REl - 0600211-20.2020.6.21.0025 - Voto Relator(a) - Sessão: 21/10/2021 às 14:00

 VOTO

Na espécie, as partes foram intimadas da sentença em 13.04.2021, terça-feira (ID 41542433 e 41542483), e os 10 dias para ciência, contados a partir de 14.04.2021, findaram em 23.04.2021, sexta-feira, sendo que o recurso foi interposto em 27.04.2021, terça-feira, fora do referido prazo recursal.

No entanto, como bem salientado pela Procuradoria Eleitoral, consultando o processo no primeiro grau, verifica-se que a ciência foi dada no dia 23.04.2021, sendo que foi concedido pela Justiça Eleitoral o prazo maior de 3 (três) dias, razão pela qual deve ser tido por tempestivo o recurso.

No mérito, cuida-se de representação por veiculação de enquete eleitoral irregular acerca das intenções de voto para o cargo de prefeito em Jaguarão, denominada “Jaguarão 24 horas”, divulgada no perfil pessoal do recorrido no Facebook, durante o período eleitoral.

A pretensão recursal é no sentido de aplicação da multa prevista no art. 33, § 3º, da Lei n. 9.504/97, por divulgação de pesquisa eleitoral sem registro:

Art. 33

[…]

§ 3º A divulgação de pesquisa sem o prévio registro das informações de que trata este artigo sujeita os responsáveis a multa no valor de cinquenta mil a cem mil UFIR.

 

A sentença (ID 41542383) não reconheceu a possibilidade33 de equiparação de enquete à pesquisa eleitoral, rejeitando o pedido:

O Ministério Público Eleitoral, zelando pela lisura do processo eleitoral, representou contra o responsável pelo Grupo de Facebook “Jaguarão 24 horas” para que fosse retirada do ar enquete com os candidatos do pleito municipal e aplicada a multa elencada no §3º do art. 33 da lei 9504/97.

Embora este juízo haja considerado salutar a retirada da enquete da página do referido grupo, algumas ponderações são necessárias, observada a jurisprudência acerca do tema.

Primeiramente, quando se fala em pesquisa eleitoral, citada no art. 33 da lei 9504/97, compreendo que se trata de trabalho realizado por empresa ou entidade, consistente em instrumento com rigor científico, amplamente divulgado e capaz de influenciar a opinião de eleitores ao ponto de impactar o pleito eleitoral.

Sendo assim, observo que, no caso em tela, tratava-se de mera enquete, realizada sem o rigor científico ou metodologia e cujo acesso ou divulgação foi restrita aos membros do grupo “Jaguarão 24 horas”.

Dessa forma, não se trata de pesquisa eleitoral, contratada por candidato a instituto de pesquisa, com potencial de influenciar o pleito em questão por não ter o alcance ou requisitos científicos mínimos necessários ao instrumento referido no art. 33 da lei 9504/97.

Cito a jurisprudência sobre o tema, na forma da ementa do julgado TRE-RS – RE n.º 14965, que ilustra bem o tema tratado aqui:

Veiculação, no Facebook, de matéria relativa a intenções de voto, desprovida de qualquer dado técnico, a exemplo do número de entrevistados, período de realização, margem de erro, comparativos, índices, entre outros.
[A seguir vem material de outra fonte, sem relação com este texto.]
Lemma str_join_In (sep : pystr) (c : N) (part : pystr)
      (parts : list pystr) :
  In part parts -> In c part -> In c (str_join sep parts).
Proof.
  induction parts as [|p rest IH]; [intros []|].
  intros [->|H] Hc.
  - destruct rest; [assumption|]. rewrite str_join_cons by discriminate.
    apply in_or_app. now left.
  - destruct rest as [|q rest]; [destruct H|].
    rewrite str_join_cons by discriminate.
    apply in_or_app. right. apply in_or_app. right. now apply IH.
Qed.

Lemma str_join_sep_In (sep : pystr) (c : N) (parts : list pystr) :
  2 <= length parts -> In c sep -> In c (str_join sep parts).
Proof.
  destruct parts as [|p [|q rest]]; simpl length; try lia.
  intros _ Hc. rewrite str_join_cons by discriminate.
  apply in_or_app. right. apply in_or_app. now left.
Qed.

(** ** Word documents *)

(** X16: a paragraph that is empty or made of whitespace only leaves no
    trace in the text of a Word document: the text is the same with or
    without it, wherever it stands. *)
Theorem docx_blank_paragraph_skipped (before after : list pystr)
        (blank : pystr) (tbls : list (list (list pystr))) :
  forallb is_whitespace blank = true ->
  _extract_from_docx
    {| paragraphs := before ++ blank :: after; tables := tbls |}
  = _extract_from_docx {| paragraphs := before ++ after; tables := tbls |}.
Proof.
  intro H. unfold _extract_from_docx. simpl.
  rewrite !filter_app. simpl.
  now rewrite (py_strip_whitespace blank H).
Qed.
Postagem desacompanhada de dados técnicos não equivale à pesquisa eleitoral propriamente dita. A norma proibitiva é dirigida aos protagonistas do pleito, aos institutos de pesquisas e grupos midiáticos que auferem ganhos diretos e indiretos com a produção, contratação e divulgação das pesquisas eleitorais. Situação diversa do caso concreto. Sentença reformada. Multa afastada.

Outrossim, cabe enumerar diversas decisões no mesmo sentido, nos julgados RE-RS – RE n.º 46775, TRE-SP – RE n.º 0600585-50, ou ainda, a TSE – REspe n.º 060769067 teor da ementa segue:

a divulgação de enquete no curso do período vedado não atrai a multa do art. 33, § 3º, da Lei 9.504/97 – direcionada apenas às pesquisas eleitorais irregulares – por inexistir sancionamento legal específico. Precedentes.
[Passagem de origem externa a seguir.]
(** * The collaboration manager of [backend/services/collaboration.py]

    A shallow embedding of [CollaborationManager]: the in-process session
    registry ([active_sessions], [session_metadata]), the local broadcaster,
    the Redis-backed event history and the pub/sub relay, together with the
    properties of the synchronisation engine that hold on that code.

    Conventions of the embedding:
    - a coroutine is a computation in the monad [M]: it threads the [World]
      (manager object, Redis server, transports, effect trace) and either
      returns or raises a Python exception; state changes made before an
      exception is raised persist, as in Python;
    - one coroutine body runs without interleaving; the two registry
      mutations ([add_participant], [remove_participant]) contain no [await] in the
      source and are therefore atomic there as well;
    - [uuid.uuid4()] and [datetime.utcnow().isoformat()] are inputs of the
      functions that call them;
    - a text frame is represented by what [json.loads] makes of it
      ([text]); JSON numbers are integers (floats are left out). *)

From stdpp Require Import gmap strings list fin_maps.
From Stdlib Require Import ZArith.

Set Warnings "-register-all".
Local Open Scope Z_scope.

(** ** JSON values and the codec *)

Inductive json :=
  | JNull
  | JBool (b : bool)
  | JInt (n : Z)
  | JStr (s : string)
  | JList (l : list json)
  | JDict (d : gmap string json).

(** A frame on a websocket, an entry of a Redis list or a pub/sub payload:
    either the encoding of a JSON value or text that does not parse. *)
Inductive text :=
  | Encoded (v : json)
  | Garbled (raw : string).

Inductive exn :=
  | JSONDecodeError
  | KeyError
  | AttributeError
  | TypeError
  | ConnectionClosed
  | OSError
  | RedisConnectionError.

Definition dumps (v : json) : text := Encoded v.

Definition loads (t : text) : exn + json :=
  match t with
  | Encoded v => inr v
  | Garbled _ => inl JSONDecodeError
  end.

(** Python truthiness, as used by [if exclude_user and ...]. *)
Definition truthy (v : json) : bool :=
  match v with
  | JNull => false
  | JBool b => b
  | JInt n => negb (n =? 0)
  | JStr s => negb (String.eqb s "")
  | JList l => match l with [] => false | _ => true end
  | JDict d => negb (bool_decide (d = ∅))
  end.

(** [uid == v] for a [str] key [uid] and an arbitrary Python value [v]. *)
Definition str_eq (uid : string) (v : json) : bool :=
  match v with
  | JStr s => String.eqb uid s
  | _ => false
  end.

(** ** The world a coroutine runs in *)

(** A transport handle ([websockets.WebSocketServerProtocol] object). *)
Definition ws := nat.

Inductive link := Up | Closed | Broken.

Inductive level := DEBUG | INFO | WARNING | ERROR.

Inductive effect :=
  | Send (w : ws) (m : text)          (* a call of [websocket.send(m)] *)
  | Log (lv : level) (event : string) (* a structlog call *).

(** The Redis server, as far as the manager uses it. *)
Record Redis := mkRedis {
  reachable : bool;
  lists : gmap string (list text);
  ttls : gmap string Z;
  published : list (string * text)
}.

(** [session_metadata[session_id]]. *)
Record Meta := mkMeta {
  created_at : string;
  user_count : Z
}.

(** The fields of a [CollaborationManager] instance. *)
Record Manager := mkManager {
  redis_client : bool;   (* [false] is [None] *)
  pubsub : bool;         (* [false] is [None] *)
  listener : bool;       (* the [_handle_pubsub_messages] task was created *)
  active_sessions : gmap string (gmap string ws);
  session_metadata : gmap string Meta
}.

Record World := mkWorld {
  self : Manager;
  broker : Redis;
  links : gmap ws link;
  trace : list effect
}.

Definition new_manager : Manager :=
  mkManager false false false ∅ ∅.

Definition with_self (f : Manager → Manager) (σ : World) : World :=
  mkWorld (f (self σ)) (broker σ) (links σ) (trace σ).

Definition with_broker (f : Redis → Redis) (σ : World) : World :=
  mkWorld (self σ) (f (broker σ)) (links σ) (trace σ).

Definition with_trace (f : list effect → list effect) (σ : World) : World :=
  mkWorld (self σ) (broker σ) (links σ) (f (trace σ)).

Definition set_active (a : gmap string (gmap string ws)) (m : Manager) : Manager :=
  mkManager (redis_client m) (pubsub m) (listener m) a (session_metadata m).

Definition set_metadata (md : gmap string Meta) (m : Manager) : Manager :=
  mkManager (redis_client m) (pubsub m) (listener m) (active_sessions m) md.

Definition set_lists (l : gmap string (list text)) (r : Redis) : Redis :=
  mkRedis (reachable r) l (ttls r) (published r).

Definition set_ttls (t : gmap string Z) (r : Redis) : Redis :=
  mkRedis (reachable r) (lists r) t (published r).

Definition set_published (p : list (string * text)) (r : Redis) : Redis :=
  mkRedis (reachable r) (lists r) (ttls r) p.

(** ** The coroutine monad: state and exceptions *)

Inductive result (A : Type) :=
  | Ok (a : A)
  | Raise (e : exn).
Arguments Ok {A} a.
Arguments Raise {A} e.

Definition M (A : Type) : Type := World → result A * World.

Definition ret {A} (a : A) : M A := λ σ, (Ok a, σ).

Definition raise {A} (e : exn) : M A := λ σ, (Raise e, σ).

Definition bind {A B} (m : M A) (k : A → M B) : M B :=
  λ σ, match m σ with
       | (Ok a, σ') => k a σ'
       | (Raise e, σ') => (Raise e, σ')
       end.

(** [try: m  except Exception as e: h e] *)
Definition try_except {A} (m : M A) (h : exn → M A) : M A :=
  λ σ, match m σ with
       | (Ok a, σ') => (Ok a, σ')
       | (Raise e, σ') => h e σ'
       end.

(** [try: m  finally: f] *)
Definition try_finally {A} (m : M A) (f : M unit) : M A :=
  λ σ, match m σ with
       | (r, σ') =>
           match f σ' with
           | (Ok _, σ'') => (r, σ'')
           | (Raise e, σ'') => (Raise e, σ'')
           end
       end.

Definition get_world : M World := λ σ, (Ok σ, σ).

Definition modify (f : World → World) : M unit := λ σ, (Ok tt, f σ).

Definition lift {A} (r : exn + A) : M A :=
  match r with
  | inl e => raise e
  | inr a => ret a
  end.

Declare Scope coro_scope.
Delimit Scope coro_scope with coro.
Notation "'do' x <- m ; k" := (bind m (λ x, k))
  (at level 10, x name, m at level 100, k at level 200,
   format "'[v' 'do'  x  <-  m ; '/' k ']'") : coro_scope.
Notation "'run' m ; k" := (bind m (λ _, k))
  (at level 10, m at level 100, k at level 200,
   format "'[v' 'run'  m ; '/' k ']'") : coro_scope.
Local Open Scope coro_scope.

Definition emit (e : effect) : M unit :=
  modify (with_trace (λ t, t ++ [e])).

Definition log (lv : level) (event : string) : M unit :=
  emit (Log lv event).

(** [for x in xs: body x], stopping at the first exception. *)
Fixpoint for_each {A} (xs : list A) (body : A → M unit) : M unit :=
  match xs with
  | [] => ret tt
  | x :: xs' => run body x; for_each xs' body
  end.

(** [await asyncio.gather( *coros, return_exceptions=True)]: every
    coroutine runs; an exception of one is returned as a value, not
    raised. *)
Fixpoint gather (coros : list (M unit)) : M unit :=
  match coros with
  | [] => ret tt
  | c :: cs => run try_except c (λ _, ret tt); gather cs
  end.

(** ** Transports *)

Definition link_of (σ : World) (w : ws) : link :=
  default Up (links σ !! w).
O objetivo do art. 33 da Lei 9504/97 artigo é coibir o abuso econômico, protagonizado por partidos ou candidatos com intuito de se valer de um instrumento que goza de credibilidade científica para influenciar o pleito - a pesquisa - sem o devido registro na Justiça Eleitoral.

DIANTE DO EXPOSTO, tenho por adequado, tendo em vista que a enquete foi retirada do ar em obediência ao comando recebido e a jurisprudência citada, bem como os argumentos acima expostos, EXTINGUIR o presente feito sem o julgamento do mérito, por não haver equiparação de mera enquete de pequeno alcance e sem base científica com a autêntica pesquisa eleitoral propriamente dita.

 

Por certo que as pesquisas eleitorais possuem forte poder de influência sobre os eleitores, funcionando como termômetro das intenções de voto da população, especialmente pelo grau de idoneidade do complexo trabalho realizado pelas entidades de pesquisa de opinião pública.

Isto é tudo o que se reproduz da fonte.